Dua Buku yang Meriuhkan Bahagiaku Bulan Ini

Bulan Juli 2017 masih separuh jalan, namun bahagia membuncah di dada. Ini bukan rezeki nomplok dalam bentuk materi berharga mahal, bukan. Bahagiaku meledak karena hadirnya dua buah buku kumpulan cerpen. Satu berjudul ‘Matinya Penyair di Tangan Almanak’, satunya lagi berkop ‘Album Biru’.

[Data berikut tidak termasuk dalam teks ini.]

(* ===== verification/HttpClient.v ===== *)
(** * The HTTP client pool (pkg/httputils/client.go)

    The pool of connections to an upstream server, one definition for each part of
    the code that runs without interruption, [AcquireConn] as their sequence, and the
    goroutines that share a pool as a step relation.  A [*ClientConn] is a key of a
    store; the connections themselves are a parameter. *)

From stdpp Require Import relations.
From S2P Require Import Prelude GoStrings HttpHeader HttpContext.

Definition ErrClientStopping := ErrVar "httputils.ErrClientStopping"%go.
Definition ErrNoConnectionAvailable := ErrVar "httputils.ErrNoConnectionAvailable"%go.

(** The wrap-around of [int32]. *)
Definition i32 (z : Z) : Z := (z + 2 ^ 31) mod 2 ^ 32 - 2 ^ 31.

Definition Second : Z := 1000000000.

(** [ClientCfg], without the TLS configuration, which only the dialer reads. *)
Record ClientCfg := mkClientCfg {
  Scheme : gostring;
  Address : gostring;
  MaxConnections : Z;
  ConnectionTimeout : Z;
  ConnectionAcquisitionTimeout : Z;
  IdleConnectionTimeout : Z
}.

(** [http.Response]: the fields of its header in the order a range over the map gives
    them, the pieces reading its body gives, and the error that ends them if any. *)
Record Response := mkResponse {
  StatusCode : Z;
  Res_Header : list (gostring * list gostring);
  Res_Body : list gostring;
  Res_BodyError : option error
}.

(** What net/http does with a connection: [Request.Write], [ReadResponse] on its
    buffered reader, reading the body of a response, and closing it. *)
Class Upstream (C : Type) := {
  Request_Write : Request -> C -> outcome unit * C;
  ReadResponse : Request -> C -> outcome Response * C;
  Body_Read : Response -> C -> C;
  Body_Close : Response -> C -> C
}.

(** [ClientConn]: [None] is a nil [Conn] and a nil pointer to a time. *)
Record ClientConn (C : Type) := mkConn { cc_Conn : option C; cc_lastActivity : option Z }.
Arguments mkConn {C}.
Arguments cc_Conn {C}.
Arguments cc_lastActivity {C}.

(** [Client]; the timer is the time it fires at. *)
Record Client (C : Type) := mkClient {
  Cfg : ClientCfg;
  c_tls : bool;
  nbConns : Z;
  idleConns : list nat;
  idleConnTimer : Z;
  releasedClosed : bool;
  stopClosed : bool;
  store : gmap nat (ClientConn C)
}.
Arguments mkClient {C}.
Arguments Cfg {C}.
Arguments c_tls {C}.
Arguments nbConns {C}.
Arguments idleConns {C}.
Arguments idleConnTimer {C}.
Arguments releasedClosed {C}.
Arguments stopClosed {C}.
Arguments store {C}.

(** The defaults of [NewClient]. *)
Definition default_cfg (cfg : ClientCfg) : ClientCfg :=
  mkClientCfg (Scheme cfg) (Address cfg)
    (if MaxConnections cfg =? 0 then 10 else MaxConnections cfg)
    (if ConnectionTimeout cfg =? 0 then 10 * Second else ConnectionTimeout cfg)
    (if ConnectionAcquisitionTimeout cfg =? 0 then 5 * Second else ConnectionAcquisitionTimeout cfg)
    (if IdleConnectionTimeout cfg =? 0 then 600 * Second else IdleConnectionTimeout cfg).

Section client.
Context {C : Type}.

(** [NewClient], and the timer [watchConnections] starts at the time [now]. *)
Definition NewClient `{GoUnicode} (now : Z) (cfg : ClientCfg) : outcome (Client C) :=
  let cfg := default_cfg cfg in
  let new tls := mkClient cfg tls 0 [] (now + IdleConnectionTimeout cfg) false false ∅ in
  let scheme := ToLower (Scheme cfg) in
  if bool_decide (scheme = "http"%go) then Ret (new false)
  else if bool_decide (scheme = "https"%go) then Ret (new true)
  else Throw (Errorf "unsupported scheme"%go).

Definition set_nb (n : Z) (c : Client C) : Client C :=
  mkClient (Cfg c) (c_tls c) n (idleConns c) (idleConnTimer c) (releasedClosed c) (stopClosed c) (store c).
Definition set_idle (l : list nat) (c : Client C) : Client C :=
  mkClient (Cfg c) (c_tls c) (nbConns c) l (idleConnTimer c) (releasedClosed c) (stopClosed c) (store c).
Definition set_timer (t : Z) (c : Client C) : Client C :=
  mkClient (Cfg c) (c_tls c) (nbConns c) (idleConns c) t (releasedClosed c) (stopClosed c) (store c).
Definition set_store (m : gmap nat (ClientConn C)) (c : Client C) : Client C :=
  mkClient (Cfg c) (c_tls c) (nbConns c) (idleConns c) (idleConnTimer c) (releasedClosed c) (stopClosed c) m.
Definition set_closed (released stop : bool) (c : Client C) : Client C :=
  mkClient (Cfg c) (c_tls c) (nbConns c) (idleConns c) (idleConnTimer c) released stop (store c).

(** [c.nbConns.Add(n)] *)
Definition add_nb (n : Z) : ST (Client C) unit := modify (fun c => set_nb (i32 (nbConns c + n)) c).

(** [ClientConn.Close] *)
Definition ClientConn_Close (cc : ClientConn C) : ClientConn C := mkConn None (cc_lastActivity cc).

Definition close_conn (conn : nat) : ST (Client C) unit :=
  modify (fun c => set_store (alter ClientConn_Close conn (store c)) c).

(** ** Stopping

    [Stop]: the three things it does once the goroutine watching the connections is
    gone.  Closing a closed channel panics. *)
Definition Stop : ST (Client C) unit := fun c =>
  if stopClosed c then (Panic, c)
  else
    let c := set_closed (releasedClosed c) true c in
    let c := set_store (foldl (fun m conn => alter ClientConn_Close conn m) (store c) (idleConns c)) c in
    if releasedClosed c then (Panic, c)
    else (Ret tt, set_nb 0 (set_closed true true c)).

(** ** Acquiring a connection *)

(** The critical section: the first idle connection. *)
Definition take_idle : ST (Client C) (option nat) := fun c =>
  match idleConns c with
  | conn :: idle => (Ret (Some conn), set_idle idle c)
  | [] => (Ret None, c)
  end.

(** [int(c.nbConns.Load()) < c.Cfg.MaxConnections] *)
Definition below_limit (c : Client C) : bool := nbConns c <? MaxConnections (Cfg c).
(** Triples: [E] is what holds after an error or a panic; nothing is said of a writer
    that runs out of fuel. *)
Definition triple {B} (P : PS -> Prop) (m : M B) (Q : B -> PS -> Prop) (E : PS -> Prop) : Prop :=
  forall s, P s ->
    match m s with
    | (Ret b, s') => Q b s'
    | (Throw _, s') | (Panic, s') => E s'
    | (OutOfFuel, _) => True
    end.

Lemma triple_bind {B D} P (m : M B) (f : B -> M D) Q R E :
  triple P m Q E -> (forall b, triple (Q b) (f b) R E) -> triple P (m ≫= f) R E.
Proof.
  intros Hm Hf s Hs. specialize (Hm s Hs). unfold mbind, st_bind.
  destruct (m s) as [[b|e| |] s']; try done. by apply Hf.
Qed.

Lemma triple_ret {B} (b : B) (P E : PS -> Prop) : triple P (mret b) (fun _ => P) E.
Proof. by intros s Hs. Qed.

Lemma triple_gets {B} (f : PS -> B) P E : triple P (gets f) (fun _ => P) E.
Proof. by intros s Hs. Qed.

Lemma triple_attempt {B} P (m : M B) Q E :
  triple P m Q E -> triple P (attempt m) (fun r => match r with inl _ => E | inr b => Q b end) E.
Proof.
  intros Hm s Hs. specialize (Hm s Hs). unfold attempt. by destruct (m s) as [[b|e| |] s'].
Qed.

Lemma triple_deferred {B} P (f : M unit) (m : M B) R :
  triple P m (fun _ => R) R -> triple R f (fun _ => R) R -> triple P (deferred f m) (fun _ => R) R.
Proof.
  intros Hm Hf s Hs. specialize (Hm s Hs). unfold deferred.
  destruct (m s) as [[b|e| |] s']; try done; specialize (Hf s' Hm); by destruct (f s') as [[]?].
Qed.

Lemma triple_ctx {B} o (m : ST (RequestContext W A) B) :
  triple (reached o) (with_ctx m) (fun _ => reached o) (reached o).
Proof.
  intros s Hs. unfold with_ctx, zoom. destruct (m (ps_ctx s)) as [r c].
  destruct r; exact Hs || done.
Qed.

Lemma client_of_set (cl : Client C) (a : ReverseProxyAction C) : client_of key (set_client_of key cl a) = Some cl.
Proof. destruct key; cbn; [apply lookup_insert_eq|done]. Qed.

Lemma client_of_set_ne key' (cl : Client C) (a : ReverseProxyAction C) :
  key' <> key -> client_of key' (set_client_of key cl a) = client_of key' a.
Proof.
  intros Hne. destruct key as [k|], key' as [k'|]; cbn; try done.
  apply lookup_insert_ne. by intros ->.
Qed.
(* ===== verification/TcpRelay.v ===== *)
(** * Relayed TCP connections (pkg/protocols/tcp connection.go and protocol.go,
      pkg/protocols/http/tcp_connection.go)

    A connection of a client and one to an upstream server, and the two goroutines that
    copy bytes between them, as a step relation: each step is a part of the code between
    two accesses to what the goroutines share.  The connections of the HTTP protocol
    differ by their buffer sizes and what they log only. *)

From stdpp Require Import relations well_founded.
From S2P Require Import Prelude GoStrings NetIP NetAddresses.

(** The two ends; a goroutine is named after the end it reads: [Connection.read] reads
    the client and [Connection.write] the upstream server. *)
Inductive Side := ClientSide | UpstreamSide.

#[export] Instance Side_eq_dec : EqDecision Side.
Proof. solve_decision. Defined.

Definition opp (s : Side) : Side := match s with ClientSide => UpstreamSide | UpstreamSide => ClientSide end.

Definition upd {X} (f : Side -> X) (s : Side) (x : X) : Side -> X :=
  fun s' => if decide (s' = s) then x else f s'.

(** A [net.Conn]: the bytes its peer has sent so far and those not read yet, whether the
    peer has closed, the bytes written to it, whether it has been closed, how many bytes the
    system still takes before a [Write] blocks, because the peer does not read, and whether
    the connection is broken, so that a [Write] fails. *)
Record Endpoint := mkEnd {
  arrived : list ascii;
  pending : list ascii;
  peerClosed : bool;
  sent : list ascii;
  closed : bool;
  room : nat;
  broken : bool
}.

(** Where a goroutine is: before and in [Read], holding data before [Write], in [Write] with
    the data it has not written yet, in
    [abort] before the lock of [Close], before each half of [Close], before
    [unregisterConnection], finished. *)
Inductive Pc :=
  | PStart | PReading | PRead (data : list ascii) | PWriting (data : list ascii)
  | PAbort | PClose1 | PClose2 | PUnregister | PDone.

(** Where the call of [Close] by [Protocol.Stop] is. *)
Inductive StopPc := KNone | KWant | KClose1 | KClose2 | KDone.

(** [Connection], the connections behind its fields, and the goroutines that use it.
    [isNil] says which fields are nil; [crashed] that a goroutine called a method of a
    nil interface, which ends the program. *)
Record Connection := mkConn {
  ends : Side -> Endpoint;
  isNil : Side -> bool;
  locked : bool;
  pcs : Side -> Pc;
  stopPc : StopPc;
  registered : bool;
  wg : Z;
  crashed : bool
}.

Definition new_endpoint : Endpoint := mkEnd [] [] false [] false 0 false.

(** The connection [handleConnection] registers and starts. *)
Definition new_connection : Connection :=
  mkConn (fun _ => new_endpoint) (fun _ => false) false (fun _ => PStart) KNone true 2 false.

Definition set_end (s : Side) (e : Endpoint) (c : Connection) : Connection :=
  mkConn (upd (ends c) s e) (isNil c) (locked c) (pcs c) (stopPc c) (registered c) (wg c) (crashed c).
Definition set_pc (s : Side) (p : Pc) (c : Connection) : Connection :=
  mkConn (ends c) (isNil c) (locked c) (upd (pcs c) s p) (stopPc c) (registered c) (wg c) (crashed c).
Definition set_stop (k : StopPc) (c : Connection) : Connection :=
  mkConn (ends c) (isNil c) (locked c) (pcs c) k (registered c) (wg c) (crashed c).
Definition set_locked (b : bool) (c : Connection) : Connection :=
  mkConn (ends c) (isNil c) b (pcs c) (stopPc c) (registered c) (wg c) (crashed c).
Definition crash (c : Connection) : Connection :=
  mkConn (ends c) (isNil c) (locked c) (pcs c) (stopPc c) (registered c) (wg c) true.

(** [if c.conn != nil { c.conn.Close(); c.conn = nil }], for either field. *)
Definition close_field (s : Side) (c : Connection) : Connection :=
  if isNil c s then c
  else
    let e := ends c s in
    mkConn (upd (ends c) s (mkEnd (arrived e) (pending e) (peerClosed e) (sent e) true (room e) (broken e)))
      (upd (isNil c) s true) (locked c) (pcs c) (stopPc c) (registered c) (wg c) (crashed c).

(** [Protocol.unregisterConnection] and the deferred [wg.Done]. *)
Definition unregister (c : Connection) : Connection :=
  mkConn (ends c) (isNil c) (locked c) (pcs c) (stopPc c) false (wg c - 1) (crashed c).

(** A [Read] that gives [n] bytes. *)
Definition read_bytes (n : nat) (e : Endpoint) : Endpoint :=
  mkEnd (arrived e) (drop n (pending e)) (peerClosed e) (sent e) (closed e) (room e) (broken e).

(** The system takes bytes of a [Write]. *)
Definition write_bytes (data : list ascii) (e : Endpoint) : Endpoint :=
  mkEnd (arrived e) (pending e) (peerClosed e) (sent e ++ data) (closed e) (room e - length data) (broken e).

Section relay.
(** The sizes of the buffers of the two goroutines. *)
Context (bufferSize : Side -> nat).

(** The steps of the goroutines. *)
Inductive internal : Connection -> Connection -> Prop :=
  | i_load_source s c :
      crashed c = false -> pcs c s = PStart -> isNil c s = false ->
      internal c (set_pc s PReading c)
  | i_load_source_nil s c :
      crashed c = false -> pcs c s = PStart -> isNil c s = true -> internal c (crash c)
  | i_read s n c :
      crashed c = false -> pcs c s = PReading -> closed (ends c s) = false ->
      (0 < n)%nat -> (n <= bufferSize s)%nat -> (n <= length (pending (ends c s)))%nat ->
      internal c (set_pc s (PRead (take n (pending (ends c s)))) (set_end s (read_bytes n (ends c s)) c))
  | i_read_error s c :
      crashed c = false -> pcs c s = PReading ->
      closed (ends c s) = true \/ (peerClosed (ends c s) = true /\ pending (ends c s) = []) ->
      internal c (set_pc s PAbort c)
  | i_load_destination s data c :
      crashed c = false -> pcs c s = PRead data -> isNil c (opp s) = false ->
      internal c (set_pc s (PWriting data) c)
  | i_load_destination_nil s data c :
      crashed c = false -> pcs c s = PRead data -> isNil c (opp s) = true -> internal c (crash c)
  | i_write s n data c :
      crashed c = false -> pcs c s = PWriting data ->
      closed (ends c (opp s)) = false -> broken (ends c (opp s)) = false ->
      (0 < n)%nat -> (n <= length data)%nat -> (n <= room (ends c (opp s)))%nat ->
      internal c (set_pc s (PWriting (drop n data)) (set_end (opp s) (write_bytes (take n data) (ends c (opp s))) c))
  | i_written s c :
      crashed c = false -> pcs c s = PWriting [] -> internal c (set_pc s PStart c)
  | i_write_error s data c :
      crashed c = false -> pcs c s = PWriting data ->
      closed (ends c (opp s)) = true \/ broken (ends c (opp s)) = true ->
      internal c (set_pc s PAbort c)
  | i_lock s c :
      crashed c = false -> pcs c s = PAbort -> locked c = false ->
      internal c (set_pc s PClose1 (set_locked true c))
  | i_close1 s c :
      crashed c = false -> pcs c s = PClose1 -> internal c (set_pc s PClose2 (close_field ClientSide c))
  | i_close2 s c :
      crashed c = false -> pcs c s = PClose2 ->
      internal c (set_pc s PUnregister (set_locked false (close_field UpstreamSide c)))
  | i_unregister s c :
      crashed c = false -> pcs c s = PUnregister -> stopPc c = KNone \/ stopPc c = KDone ->
      internal c (set_pc s PDone (unregister c))
  | k_lock c :
      crashed c = false -> stopPc c = KWant -> locked c = false ->
      internal c (set_stop KClose1 (set_locked true c))
  | k_close1 c :
      crashed c = false -> stopPc c = KClose1 -> internal c (set_stop KClose2 (close_field ClientSide c))
  | k_close2 c :
      crashed c = false -> stopPc c = KClose2 ->
      internal c (set_stop KDone (set_locked false (close_field UpstreamSide c))).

Mengapa kedua buku ini menjadi istimewa? Ide cerita, gaya berkisah, teknik penulisan, serta tetek-bengek teknis terkait kualitas sebuah cerita pendek tak menjadi pertimbangan untuk mengatakan luar biasa. Kekhasan kedua buku ini lebih ditentukan oleh latar belakang para penulisnya.

‘Matinya Penyair di Tangan Almanak’ hasil racikan Damar al-Manakku. Seorang penulis muda dan pelakon teater kelahiran Takalar, 13 Agustus 1995. Sementara ‘Album Biru’ adalah buah kerja keroyokan 18 orang penulis belia yang masih berseragam putih abu-abu sepanjang pekan.

Yang menautkan para penulis kedua buku ini adalah kesemuanya bergiat di Komunitas Pena HijauTakalar. Hal ini pulalah yang menautkan mereka dengan sudut terdalam hatiku. Karya mereka mendapat tempat khusus dalam kesadaran literatifku tersebab mereka adalah buah dari pohon yang disemai sejak 2011.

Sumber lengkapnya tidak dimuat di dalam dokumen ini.